Adli olaylarda bakış açısı

 Günlük hayatımızda binlerce olayla karşılaşmaktayız. Bunlar genelde sıradan vak'alardır. Ancak belli bir kısmı ise adli olaylardır.
 Adli olaylar; içinde suç ve suçlu unsurlarını bulundurmaktadır. Suç; belli fiillerin kanunen belirginleştirilmesiyle mevcudiyet bulur. Suçluysa, bu fiillerin failidir.
 Bu ilişki içinde bakış açısı nedir? Bakış açısı, bizi neticeye giderken yolumuza çıkacak engellerden korur ve sıhhatli sonuçlara ulaştırır. Açı değişikliği; girift olaylarda, meselenin çözümünde büyük rol oynar. Örneğin; 10 yaşında bir çocuğun ölümünde intihar şüphesi aramak bazen doğru bazı durumlarda eksik olabilir. Önümüzde bulunan veriler ile açımız olgunlaşacaktır.
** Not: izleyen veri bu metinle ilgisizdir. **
Lemma asked_step hmem b r : Waiting ∉ workers b -> rtc (blk_step hmem) b (asked b r).
Proof.
  intros Hw. unfold asked. destruct (blockif_request _ _ _ _) as [[[rc sig] bc]|] eqn:E; [|done]. apply rtc_once.
  destruct sig; [|by eapply bk_request].
  change (b <| ctxt := bc |>) with (b <| ctxt := bc |> <| workers := workers b |>).
  apply (bk_request_signal _ _ r BOP_WRITE rc bc); [done|by apply woken_none].
Qed.

Lemma asked_workers b r : workers (asked b r) = workers b.
Proof. unfold asked. by repeat case_match. Qed.

Lemma b2_reachable : rtc (blk_step (fun _ => 0)) (blk_init disk writes) b2.
Proof.
  assert (Hw : Waiting ∉ workers (blk_init disk writes))
    by (change (Waiting ∉ replicate BLOCKIF_NUMTHR Awake); by intros [? _]%elem_of_replicate).
  transitivity b1; apply asked_step; [done|]. unfold b1. by rewrite asked_workers.
Qed.

Lemma blk_queues_ok_witness :
  rtc (blk_step (fun _ => 0)) (blk_init disk writes) b2 /\ queues_ok (ctxt b2) (the_reqs b2).
Proof. split; [apply b2_reachable|]. apply (blk_queues_ok (fun _ => 0) disk writes b2 b2_reachable). Defined.

Lemma b2_idle : busyq (ctxt b2) = [].
Proof. vm_compute. reflexivity. Qed.

Lemma b2_workers : workers b2 = replicate BLOCKIF_NUMTHR Awake.
Proof. vm_compute. reflexivity. Qed.
Lemma b2_open : bc_closing (ctxt b2) = false.
Proof. vm_compute. reflexivity. Qed.

Lemma blk_never_stuck_witness :
  exists t i l bc', workers b2 !! t = Some Awake /\ pendq (ctxt b2) = i :: l /\
    blockif_dequeue (ctxt b2) t = Ret (Some i, bc').
Proof.
  destruct (blk_never_stuck (fun _ => 0) disk writes b2 b2_reachable) as [(t & i & _ & Hi)|[(t & i & bc' & Hw & _)|[_ H]]].
  - exact b2_open.
  - by rewrite (proj2 (proj2 b2_blocked)).
  - rewrite b2_idle in Hi. by apply elem_of_nil in Hi.
  - rewrite b2_workers in Hw. by apply lookup_replicate in Hw as [? _].
  - exact H.
Defined.

(** 8 GiB. *)
Definition big_disk : blockif_ctxt := disk <| bc_size := 2 ^ 33 |>.

Lemma blockif_chs_bounds_witness :
  exists c h s, blockif_chs big_disk = Ret (c, h, s) /\ 0 <= c <= 65535 /\ 4 <= h <= 16 /\ s ∈ [17; 31; 63; 255] /\
    c = Z.min (bc_size big_disk / bc_sectsz big_disk) (65535 * 16 * 255) / (h * s).
Proof. apply (blockif_chs_bounds big_disk); vm_compute; [split; [discriminate|reflexivity]|reflexivity]. Defined.

(** Two ranges: sectors 8..9 and 100..103. *)
Definition range_mem (a : Z) : Z := if a =? 0x1000 then 8 else if a =? 0x1008 then 2 else if a =? 0x1010 then 100
  else if a =? 0x1018 then 4 else 0.
Definition ranges : blockif_req := mkReq [(0x1000, 32)] 1 0 32.
Definition obliging : io_answer := mkIo true (inl []) (inl 0) 0 (fun _ => 0) (fun _ => 0).

Lemma discard_in_range_witness :
  exists err br' log, blockif_process_discard disk range_mem obliging ranges = Ret (err, br', log) /\
    log = [SysDiscard 4096 1024; SysDiscard 51200 2048] /\
    (err = 0 -> exists k, omap discarded log = take k (map (segment disk range_mem 0x1000) (seq 0 2)) /\ k = 2%nat).
Proof.
  eexists _, _, _. split; [vm_compute; reflexivity|]. split; [reflexivity|]. intros He.
  destruct (discard_in_range disk range_mem obliging ranges 0x1000 32 [] 0 (mkReq [(0x1000, 32)] 1 0 0)
    [SysDiscard 4096 1024; SysDiscard 51200 2048]) as [_ (k & Hk & Hn)];
    [reflexivity|reflexivity|vm_compute; reflexivity|].
  exists k. split; [exact Hk|]. by destruct (Hn eq_refl) as [Hn' _].
Defined.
 Şüphelilerin beyanları bazen aldatıcı olabilir. Açımızın tayininde hataya düşmemize sebep olabilir. Bunu fark etmek için insanların söylediklerinde bulunan nüansları çözmeliyiz. Esasta ise beyanları en sona bırakıp açımızı daha net delillerle oluşturmalıyız. Eldeki veriler bize bir bakış açısı getiremiyorsa; satır aralarına dikkat edip bulunduğumuz açıyı netleştirmeliyiz.
 Kısacası, bilgi, belge ve beyanların satır araları; doğru sonuca ulaşmada, bakış açımızı oluşturur.